It’s all about diction, individual syntax, how the character expresses themselves orally.

Use dialogue to:

  • Advance the plot – “What’s going to happen to George?”
  • Reveal and express character emotions and traits – “You’re such a lazy, little bitch!”
  • Allow characters to confront one another – “What did you do that for?”
  • Crystallize situations and relationships – “I love you.”
  • Comment on the setting – “Why are we meeting in this alley?”
  • Introduce a motif, symbol, or allusion – “Your skin is as soft as rose petals.”
  • Transition to a new scene or narrative summary – “We’ll do this tomorrow.”

As with any action, scene, or character, dialogue must advance the plot.

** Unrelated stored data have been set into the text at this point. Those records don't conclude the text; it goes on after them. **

(** What an iteration keeps, header included. *)
Lemma step_post d : dec_wf d → 
  match step d with
  | inl d' => dec_wf d' ∧ lsn d ≤ lsn d' ∧ record_floor d ≤ record_floor d' ∧ lsn d' + remaining d' = lsn d + remaining d ∧
      fuelZ d' < fuelZ d
  | inr (Ok None, d') => dec_wf d' ∧ lsn d ≤ lsn d' ∧ record_floor d ≤ record_floor d' ∧ lsn d' + remaining d' = lsn d + remaining d
  | inr (Ok (Some (l, _)), d') =>
      state d' = SkippingEverything l ∧ lsn d < lsn d' ∧ record_floor d < lsn d' ∧
      lsn d' + remaining d' = lsn d + remaining d ∧ (0 ≤ lsn d' ≤ LSN_LIMIT → lsn d' ≤ l ≤ segment_end (lsn d'))
  | inr _ => True
  end.
Proof.
  intros Hwf. unfold step. destruct (page_header d) as [[[[]|e|] d1]|] eqn:E; [|done..|split_and!; done || lia].
  destruct (page_header_fields d d1 E) as (Es & Hl & Hr & _).
  assert (dec_wf d1) as Hwf1 by (unfold dec_wf; by rewrite Es).
  assert (fuelZ d1 ≤ fuelZ d) as Hf by (unfold fuelZ, rank; rewrite Es; lia).
  assert (record_floor d ≤ record_floor d1) as Hfl by (unfold record_floor; rewrite Es; destruct (state d); lia).
  pose proof (page_contents_post d1 Hwf1) as Hp. destruct (page_contents d1) as [d'|[[[[l rb]|]|e|] d']]; simpl in Hp.
  - destruct Hp as (? & ? & ? & ? & ?). split_and!; [done|lia..].
  - destruct Hp as (? & ? & ? & ? & ?). split_and!; [done|lia|lia|lia|done].
  - subst d'. split_and!; [done|lia..].
  - done.
  - done.
Qed.

Lemma poll_loop_polls fuel d : dec_wf d → fuelZ d ≤ Z.of_nat fuel → ∃ p, poll_loop fuel d = Some p ∧ polls d p.
Proof.
  revert d. induction fuel as [|fuel IH]; intros d Hwf Hf; simpl; pose proof (step_post d Hwf) as Hs;
    destruct (step d) as [d'|p] eqn:E; try (by exists p; split; [done|by constructor]).
  - destruct Hs as (_ & _ & _ & _ & Hlt). pose proof (remaining_nonneg d'). unfold fuelZ in *. lia.
  - destruct Hs as (Hwf' & _ & _ & _ & Hlt). destruct (IH d' Hwf') as (p & -> & Hp); [lia|].
    exists p. split; [done|]. by eapply polls_continue.
Qed.

Lemma poll_decode_polls d : dec_wf d → ∃ p, poll_decode d = Some p ∧ polls d p.
Proof. intros Hwf. apply poll_loop_polls; [done|]. by rewrite fuel_for_Z. Qed.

You may want to explore the post on “Dialect“. Now Novel has two useful posts on using speech to incorporate their background, situations, and personality with gestures and character voice with their world point-of-view and creating effective dialogue.

Diction (word choices):

  • Uses jargon, slang, swears
  • $5 words
  • Mispronunciation, precise pronunciation
  • Eloquent, spare

Speech pattern (how they express themselves orally):

  • Soft-spoken
  • Drawl, twang
    • A lot of people talk slowly, but when I talk you can watch grass grow.
    • A lot of people say hell. When I say hell, it has two syllables and sounds like I’m talking about pellets of frozen rain.
  • Clear, mumble
  • Clipped
  • Silence or pause

Syntax (how chosen words are used to form a sentence):

  • What’cha gonna do?
  • What do you think you are doing?

Definition and examples courtesy of Rick Meyer’s “14 Tips for Building Character“.

Epithet Definition: A literary device that uses an adjective, noun, or phase to express some characteristic quality of a person or thing or a descriptive name applied to a person.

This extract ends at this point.